Die Macht der Erfahrung
Wolfseltern kann man während der Aufzuchtphase ihrer Kinder in erster Linie als „Problembewältiger“ ansehen. Sie leben vor, was wann zu tun und zu unterlassen ist. Dabei ist es das Privileg der Eltern, Entscheidungen zu treffen und umzusetzen – nicht mit Muskelkraft, sondern mit „Köpfchen“. Die „Macht“ von Wolfseltern beruht primär auf Erfahrung. Ihr Wissensvorsprung gegenüber den „Schnöseln“, wie wir Jungwölfe gern zu bezeichnen pflegen, ist aufgrund ihrer reichen Lebenserfahrung naturgemäß enorm. Der oft etwas konfus anmutende Nachwuchs setzt gezieltes Beobachtungslernen um, kommt zu konkreten Schlussfolgerungen und kopiert die Verhaltensweisen der Eltern – mal schneller, mal langsamer. Bei der Umsetzung von Lernerfahrungen scheint es geschlechtsspezifische Entwicklungsunterschiede zu geben. Bei Rüden handelt es sich tendenziell um Spätentwickler. Bei Wolfsweibchen ist der Prozess des Lernens über Lernerfahrungen früher abgeschlossen. Die Leserinnen dieses Buches freuen sich bestimmt über meine Erkenntnis.

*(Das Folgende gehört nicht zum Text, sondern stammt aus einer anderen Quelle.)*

Lemma dl_link_at_spec l l1 ns ms p x :
  dl_rep l (ns ++ ms) → allocated l l1 p x →
  ∃ l', dl_link_at p (headp ms) l1 = Ok (tt, l') ∧ dl_rep l' (ns ++ (p, x) :: ms) ∧ d_count l' = d_count l.
Proof.
  intros Hrep Hal. pose proof (alloc_new _ _ _ _ Hal) as Hp.
  assert (Hins : ∀ l', d_head l' = (if lastp ns is Some _ then d_head l else Some p) →
    d_tail l' = (if headp ms is Some _ then d_tail l else Some p) →
    (∀ q, d_nodes l' !! q = if decide (q = p) then Some (Dnode x (headp ms) (lastp ns))
       else (λ n, if_at (lastp ns) q (with_next (Some p)) (if_at (headp ms) q (with_prev (Some p)) n)) <$> d_nodes l !! q) →
    dl_rep l' (ns ++ (p, x) :: ms)).
  { intros l' Hh Ht Hn. eapply rep_inserted; [done|apply Hal|by split_and!]. }
  assert (Hn1 : ∀ q, d_nodes l1 !! q = if decide (q = p) then Some (Dnode x None None) else d_nodes l !! q) by apply Hal.
  assert (Hwr : ∀ q f l2, is_Some (d_nodes l1 !! q) → (∀ i, is_Some (d_nodes l1 !! i) → is_Some (d_nodes l2 !! i)) →
    ∃ l', dl_write q f l2 = Ok (tt, l') ∧ d_head l' = d_head l2 ∧ d_tail l' = d_tail l2 ∧ d_count l' = d_count l2 ∧
      (∀ i, d_nodes l' !! i = if_at (Some q) i f <$> d_nodes l2 !! i) ∧ (∀ i, is_Some (d_nodes l1 !! i) → is_Some (d_nodes l' !! i))).
  { intros q f l2 Hq Hall. destruct (dl_write_spec q f l2 (Hall q Hq)) as (l' & Hw & H1 & H2 & H3 & H4). exists l'.
    split_and!; try done. intros i Hi. rewrite H4. by apply fmap_is_Some, Hall. }
  assert (Hin : ∀ q, q ∈ (ns ++ ms).*1 → is_Some (d_nodes l1 !! q) ∧ q ≠ p).
  { intros q Hq. destruct (dseg_lookup _ _ _ _ q (dl_seg _ _ Hrep) Hq) as [m Hm].
    destruct (alloc_other _ _ _ _ q Hal) as [? ->]; [by eexists|]. split; [by eexists|done]. }
  assert (Hp1 : is_Some (d_nodes l1 !! p)) by (rewrite Hp; by eexists).
  unfold dl_link_at. erewrite st_bind_Ok by reflexivity. rewrite (al_head _ _ _ _ Hal), (dl_head _ _ Hrep), headp_app.
  destruct ms as [|[pt y] ms]; cbn [headp head fmap option_fmap option_map fst] in *.
  - rewrite app_nil_r in *. destruct ns as [|[h z] ns] using rev_ind; [|clear IHns].
    + cbn. eexists. split; [done|]. split; [|by rewrite <- (al_count _ _ _ _ Hal)]. apply Hins; cbn; try done.
      intros q. rewrite Hn1. case_decide; [done|]. by destruct (d_nodes l !! q).
    + destruct (headp (ns ++ [(h, z)])) as [hd|] eqn:Eh; [cbn [from_option]|by destruct ns as [|[]]].
      rewrite (al_tail _ _ _ _ Hal), (dl_tail _ _ Hrep), lastp_snoc in *.
      destruct (Hwr p (with_prev (Some h)) l1) as (l2 & Hw2 & Hh2 & Ht2 & Hc2 & Hn2 & Hs2); [done|done|].
      destruct (Hin h) as [Hh1 Hhp]; [rewrite fmap_app; set_solver|].
      destruct (Hwr h (with_next (Some p)) l2) as (l3 & Hw3 & Hh3 & Ht3 & Hc3 & Hn3 & Hs3); [done|done|].
      rewrite (st_bind_Ok _ _ _ _ _ Hw2), (st_bind_Ok _ _ _ _ _ Hw3). eexists. split; [done|].
      split; [|cbn; rewrite Hc3, Hc2; apply Hal]. apply Hins; cbn; [by rewrite Hh3, Hh2; apply Hal|done|].
      intros q. rewrite Hn3, Hn2, Hn1. unfold if_at. repeat case_decide; simplify_eq; try done; by destruct (d_nodes l !! q).
  - destruct ns as [|[h z] ns0] eqn:Ens.
    + cbn. rewrite bool_decide_eq_true_2 by done. destruct (Hin pt) as [Hpt1 Hptp]; [left|].
      destruct (Hwr p (with_next (Some pt)) l1) as (l2 & Hw2 & Hh2 & Ht2 & Hc2 & Hn2 & Hs2); [done|done|].
      destruct (Hwr pt (with_prev (Some p)) l2) as (l3 & Hw3 & Hh3 & Ht3 & Hc3 & Hn3 & Hs3); [done|done|].
      rewrite (st_bind_Ok _ _ _ _ _ Hw2), (st_bind_Ok _ _ _ _ _ Hw3). eexists. split; [done|].
      split; [|cbn; rewrite Hc3, Hc2; apply Hal]. apply Hins; cbn; [done|by rewrite Ht3, Ht2; apply Hal|].
      intros q. rewrite Hn3, Hn2, Hn1. unfold if_at. repeat case_decide; simplify_eq; try done; by destruct (d_nodes l !! q).
    + rewrite <- Ens in *. destruct (shape_node_at _ _ _ _ _ (rep_shape _ _ Hrep)) as (Hpt & Hlp & _ & Hl & _ & _).
      assert (headp ns = Some h) as -> by (by rewrite Ens). cbn [from_option].
      assert (pt ≠ h) as Hne.
      { pose proof (dl_nodup _ _ Hrep) as Hnd. rewrite Ens in Hnd. cbn in Hnd. apply NoDup_cons in Hnd as [Hnd _].
        intros <-. apply Hnd. rewrite fmap_app. set_solver. }
      rewrite bool_decide_eq_false_2 by done. destruct (Hin pt) as [Hpt1 Hptp]; [rewrite fmap_app; set_solver|].
      destruct (lastp ns) as [t|] eqn:El; [|exfalso; rewrite Ens, lastp_cons in El; by destruct (lastp ns0)].
      destruct (Hin t) as [Ht1 Htp]; [rewrite fmap_app; apply elem_of_app; left; by apply lastp_elem|].
      destruct (Hwr p (with_next (Some pt)) l1) as (l2 & Hw2 & Hh2 & Ht2 & Hc2 & Hn2 & Hs2); [done|done|].
      destruct (Hwr p (with_prev (Some t)) l2) as (l3 & Hw3 & Hh3 & Ht3 & Hc3 & Hn3 & Hs3); [done|done|].
      destruct (Hwr t (with_next (Some p)) l3) as (l4 & Hw4 & Hh4 & Ht4 & Hc4 & Hn4 & Hs4); [done|done|].
      destruct (Hwr pt (with_prev (Some p)) l4) as (l5 & Hw5 & Hh5 & Ht5 & Hc5 & Hn5 & Hs5); [done|done|].
      rewrite (st_bind_Ok _ _ _ _ _ Hw2).
      assert (Hr : dl_read pt l2 = Ok (Dnode y (headp ms) (Some t), l2)).
      { unfold dl_read. rewrite Hn2, Hn1. rewrite decide_False by done. rewrite Hpt. cbn. by rewrite if_at_ne by congruence. }
      rewrite (st_bind_Ok _ _ _ _ _ Hr). cbn [d_prev]. rewrite (st_bind_Ok _ _ _ _ _ Hw3), (st_bind_Ok _ _ _ _ _ Hw4), Hw5.
      exists l5. split; [done|]. split; [|rewrite Hc5, Hc4, Hc3, Hc2; apply Hal].
      apply Hins; [by rewrite Hh5, Hh4, Hh3, Hh2; apply Hal|by rewrite Ht5, Ht4, Ht3, Ht2; apply Hal|].
      intros q. rewrite Hn5, Hn4, Hn3, Hn2, Hn1. unfold if_at.
      repeat case_decide; simplify_eq; try done; destruct (d_nodes l !! q); done.
Qed.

Junge Wölfinnen scheinen sich tendenziell erheblich schneller zu biologisch ausgereiften und somit erfolgreichen Jägern zu entwickeln als Jungrüden. Sie sind meist schlanker, wendiger und schneller und verfügen erheblich früher über jene mentale Stärke, die für eine zielgerichtete Jagd notwendig ist.

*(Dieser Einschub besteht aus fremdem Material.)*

(** ** Matching *)

Definition addressed (p : prefix) : Prop := prefix_wf p ∧ (4 ≤ length (u p))%nat ∧ prefixlen p ≤ 32.

Lemma masklen2ip_ok n : 0 ≤ n ≤ 32 → ∃ m, masklen2ip n = Ok m ∧ ipv4_ok m.
Proof.
  intros Hn. assert (H : forallb (λ k, match masklen2ip (Z.of_nat k) with Ok m => bool_decide (bytes_ok m ∧ length m = 4%nat) | _ => false end) (seq 0 33) = true)
    by (by vm_compute).
  rewrite forallb_forall in H. specialize (H (Z.to_nat n)). rewrite Z2Nat.id in H by lia.
  destruct (masklen2ip n) as [m|]; [exists m|]; [split; [done|]|]; (ospecialize (H _); [apply in_seq; lia|]); [by apply bool_decide_eq_true in H|done].
Qed.

Lemma filter_match_run f p : filter_ok f → addressed p → ∃ b, filter_match f p = Ok b ∧ (b = true ↔ covers_filter f p).
Proof.
  intros Hf (Hp & Hl & H32). unfold filter_match, covers_filter, filter_ok in *. destruct (f_u f) as [c|zf].
  - destruct Hf as [(Ha & Hm & Hmask) Hext]. assert (Hu : ipv4_ok (take 4 (u p))).
    { split; [apply Forall_take; apply Hp|]. rewrite length_take. lia. }
    assert (Haddr : bool_decide (and_not (take 4 (u p)) (fc_addr_mask c) = fc_addr c) = true ↔ agree (fc_addr_mask c) (take 4 (u p)) (fc_addr c)).
    { rewrite bool_decide_eq_true. destruct Ha, Hm, Hu. apply and_not_agree; done || congruence. }
    unfold filter_match_cisco. destruct (fc_extended c).
    + destruct (masklen2ip_ok (prefixlen p)) as (m & Hmm & Hmok); [split; [apply Hp|done]|]. rewrite Hmm. cbn [mbind res_bind].
      destruct (Hext eq_refl) as (Ha' & Hm' & Hmask'). eexists. split; [done|]. rewrite andb_true_iff, Haddr, bool_decide_eq_true.
      assert (Hiff : and_not m (fc_mask_mask c) = fc_mask c ↔ agree (fc_mask_mask c) m (fc_mask c)).
      { destruct Ha', Hm', Hmok. apply and_not_agree; done || congruence. }
      rewrite Hiff. split; [intros [? ?]; split; [done|]; by intros _ ? [= <-]|]. intros [? H]. split; [done|]. by apply H.
    + eexists. split; [done|]. rewrite Haddr. split; [by intros ?|by intros [? _]].
  - unfold filter_match_zebra. destruct (Z.eqb_spec (family (fz_prefix zf)) (family p)) as [Ef|Ef]; [|exists false; split; [done|]; split; [done|by intros [? _]]].
    rewrite prefix_match_pbits by done. destruct (fz_exact zf).
    + destruct (Z.eqb_spec (prefixlen (fz_prefix zf)) (prefixlen p)) as [El|El].
      * eexists. split; [done|]. rewrite bool_decide_eq_true. split; [intros ?; by split_and!|by intros (_ & _ & ?)].
      * exists false. split; [done|]. split; [done|]. intros (_ & H & _). by destruct El, H.
    + eexists. split; [done|]. rewrite bool_decide_eq_true. split; [intros ?; by split_and!|by intros (_ & _ & ?)].
Qed.

(** What the first filter that covers a prefix says. *)
Definition decides (fs : list filter) (p : prefix) (t : filter_type) : Prop :=
  (∃ fs1 f fs2, fs = fs1 ++ f :: fs2 ∧ Forall (λ g, ¬ covers_filter g p) fs1 ∧ covers_filter f p ∧ t = f_type f) ∨
  (Forall (λ g, ¬ covers_filter g p) fs ∧ t = FILTER_DENY).

Lemma access_loop_run h p ns : ∀ pv fuel, dseg h pv ns None → (length ns ≤ fuel)%nat → Forall filter_ok ns.*2 → addressed p →
  ∃ t, access_loop fuel p (headp ns) h = Ok t ∧ decides ns.*2 p t.
Proof.
  induction ns as [|[id f] ns IH]; intros pv fuel Hs Hf Hok Hp.
  { exists FILTER_DENY. split; [by destruct fuel|by right]. }
  destruct fuel as [|fuel]; [cbn in Hf; lia|]. destruct Hs as [Hn Hs]. change (((id, f) :: ns).*2) with (f :: ns.*2) in *. apply Forall_cons in Hok as [Hf1 Hok].
  change (headp ((id, f) :: ns)) with (Some id). cbn [access_loop]. rewrite Hn. cbn [of_option mbind res_bind d_data d_next].
  destruct (filter_match_run f p Hf1 Hp) as (b & -> & Hb). cbn [mbind res_bind]. destruct b.
  - exists (f_type f). split; [done|]. left. exists [], f, (ns.*2). split_and!; try done. by apply Hb.
  - rewrite from_option_None. destruct (IH (Some id) fuel) as (t & Hrun & Hd); [done|cbn in Hf; lia|done|done|].
    exists t. split; [done|]. assert (¬ covers_filter f p) as Hn1 by (by rewrite <- Hb).
    destruct Hd as [(f1 & g & f2 & E & H1 & H2 & H3)|[H1 H2]]; [left; rewrite E|right; split; [by constructor|done]].
    exists (f :: f1), g, f2. split_and!; try done. by constructor.
Qed.

(** access_list_apply returns without a fault what the first filter that covers the
    prefix says, and denies what no filter covers; a filter with a wildcard covers the
    prefixes that agree with it in the bits outside of the wildcard (an extended filter in
    the bits of the mask, too), and a filter with a prefix covers the prefixes within it. *)
Theorem access_list_apply_first_match a ns p :
  dl_rep (acl_filters a) ns → Forall filter_ok ns.*2 → addressed p →
  ∃ t, access_list_apply (Some a) p = Ok t ∧ decides ns.*2 p t.
Proof.
  intros Hrep Hok Hp. cbn [access_list_apply]. rewrite (dl_head _ _ Hrep).
  eapply access_loop_run; [apply Hrep|by apply dl_rep_size|done|done].
Qed.

(** * The lists *)

Lemma ascii_eq c1 c2 : Z.of_nat (Ascii.nat_of_ascii c1) - Z.of_nat (Ascii.nat_of_ascii c2) = 0 → c1 = c2.
Proof.
  intros H. rewrite <- (Ascii.ascii_nat_embedding c1), <- (Ascii.ascii_nat_embedding c2). f_equal. lia.
Qed.

Lemma strcmp_refl s : strcmp s s = 0.
Proof. induction s as [|c s IH]; [done|]. cbn. by rewrite Z.sub_diag. Qed.

Lemma strcmp_eq s : ∀ t, strcmp s t = 0 → s = t.
Proof.
  induction s as [|c s IH]; intros [|d t]; cbn; try done. destruct (Z.eqb_spec (Z.of_nat (Ascii.nat_of_ascii c) - Z.of_nat (Ascii.nat_of_ascii d)) 0) as [E|E]; [|done].
  intros H. by rewrite (ascii_eq _ _ E), (IH t H).
Qed.

Lemma strcmp_trans s : ∀ t w, strcmp s t < 0 → strcmp t w < 0 → strcmp s w < 0.
Proof.
  induction s as [|c s IH]; intros [|d t] [|e w]; cbn; try lia.
  destruct (Z.eqb_spec (Z.of_nat (Ascii.nat_of_ascii c) - Z.of_nat (Ascii.nat_of_ascii d)) 0) as [E|E],
    (Z.eqb_spec (Z.of_nat (Ascii.nat_of_ascii d) - Z.of_nat (Ascii.nat_of_ascii e)) 0) as [E'|E'],
    (Z.eqb_spec (Z.of_nat (Ascii.nat_of_ascii c) - Z.of_nat (Ascii.nat_of_ascii e)) 0) as [E''|E'']; try lia. apply IH.
Qed.

Lemma strcmp_flip s : ∀ t, 0 < strcmp s t → strcmp t s < 0.
Proof.
  induction s as [|c s IH]; intros [|d t]; cbn; try lia.
  destruct (Z.eqb_spec (Z.of_nat (Ascii.nat_of_ascii c) - Z.of_nat (Ascii.nat_of_ascii d)) 0) as [E|E],
    (Z.eqb_spec (Z.of_nat (Ascii.nat_of_ascii d) - Z.of_nat (Ascii.nat_of_ascii c)) 0) as [E'|E']; try lia. apply IH.
Qed.

Lemma atoi_digits s : all_digit s = true → atoi s = digits_value 0 s.
Proof.
  destruct s as [|c s]; [done|]. cbn [all_digit]. destruct (isdigit c) eqn:Ed; [|done]. intros _. cbn [atoi].
  destruct c as [[] [] [] [] [] [] [] []]; try (vm_compute in Ed; discriminate Ed); reflexivity.
Qed.

Definition kind (name : string) : access_type := if all_digit name then ACCESS_TYPE_NUMBER else ACCESS_TYPE_STRING.

(** The order of the lists of a type. *)
Definition precedes (t : access_type) (a b : string) : Prop :=
  match t with ACCESS_TYPE_NUMBER => digits_value 0 a ≤ digits_value 0 b | ACCESS_TYPE_STRING => strcmp a b < 0 end.

Abbreviation names ns := (acl_name <$> ns.*2).

Record list_ok (t : access_type) (l : dlist access_list) (ns : list (positive * access_list)) : Prop := ListOk {
  lo_rep : dl_rep l ns;
  lo_kind : Forall (λ n, kind n = t) (names ns);
  lo_nodup : NoDup (names ns);
  lo_sorted : StronglySorted (precedes t) (names ns);
}.

(** The access lists of the two lists of the master, each of its kind, with names of its
    own, and sorted. *)
Definition master_ok (m : access_master) (ns : access_type → list (positive * access_list)) : Prop :=
  ∀ t, list_ok t (lists_of t m) (ns t).

Lemma on_list_run {X} t (f : ST (dlist access_list) X) m x l : f (lists_of t m) = Ok (x, l) → on_list t f m = Ok (x, set_lists t l m).
Proof. unfold on_list. by intros ->. Qed.

Lemma set_lists_id t m : set_lists t (lists_of t m) m = m.
Proof. by destruct t, m. Qed.

Lemma lists_set t l m t' : lists_of t' (set_lists t l m) = if decide (t' = t) then l else lists_of t' m.
Proof. by destruct t, t'. Qed.

Lemma search_name l ns name :
  dl_rep l ns → ∃ o, dl_search (λ a, bool_decide (acl_name a = name)) l = Ok (o, l) ∧
    match o with Some p => ∃ a, (p, a) ∈ ns ∧ acl_name a = name | None => name ∉ names ns end.
Proof.
  intros Hrep. destruct (dl_search_spec (λ a, bool_decide (acl_name a = name)) l ns Hrep)
    as [(n1 & p & a & n2 & -> & _ & Hx & Hr)|[Hall Hr]].
  - exists (Some p). split; [done|]. exists a. split; [set_solver|by apply bool_decide_eq_true in Hx].
  - exists None. split; [done|]. intros (b & -> & Hb)%list_elem_of_fmap. apply list_elem_of_fmap in Hb as ([q c] & -> & Hq).
    rewrite Forall_forall in Hall. specialize (Hall _ Hq). by apply bool_decide_eq_false in Hall.
Qed.

Lemma names_elem (ns : list (positive * access_list)) p a : (p, a) ∈ ns → acl_name a ∈ names ns.
Proof. intros H. apply list_elem_of_fmap. exists a. split; [done|]. apply list_elem_of_fmap. by exists (p, a). Qed.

Dass der Wolf sich als hoch komplexes Soziallebewesen so „menschenähnlich“ verhält, braucht uns eigentlich gar nicht zu wundern, oder? Man argumentiert heute sehr vorschnell, Vergleiche zwischen Wolf und Hund seien aus dem Grund abzulehnen, weil man ja auch nicht Menschen mit Primaten vergleichen würde. Ich halte das deswegen für unsinnig, weil Naturvölker, die heute noch Kannibalismus betreiben, deutliche Parallelen zum Primatenverhalten zeigen und dennoch zur Spezies Mensch zählen. Außerdem zeigt uns die Primatenforschung – wie die moderne Wolfsforschung ebenso –, dass sich weder Menschenaffen noch Menschen, Wölfe oder Hunde gleich verhalten, sondern die Anpassung an einen bestimmten Lebensraum und individuelle Persönlichkeitsentwicklungen zu berücksichtigen sind, will man ernsthaft Verhalten beschreiben.
? Das bedeutet
? Der in der Ethologie allgemein verwandte...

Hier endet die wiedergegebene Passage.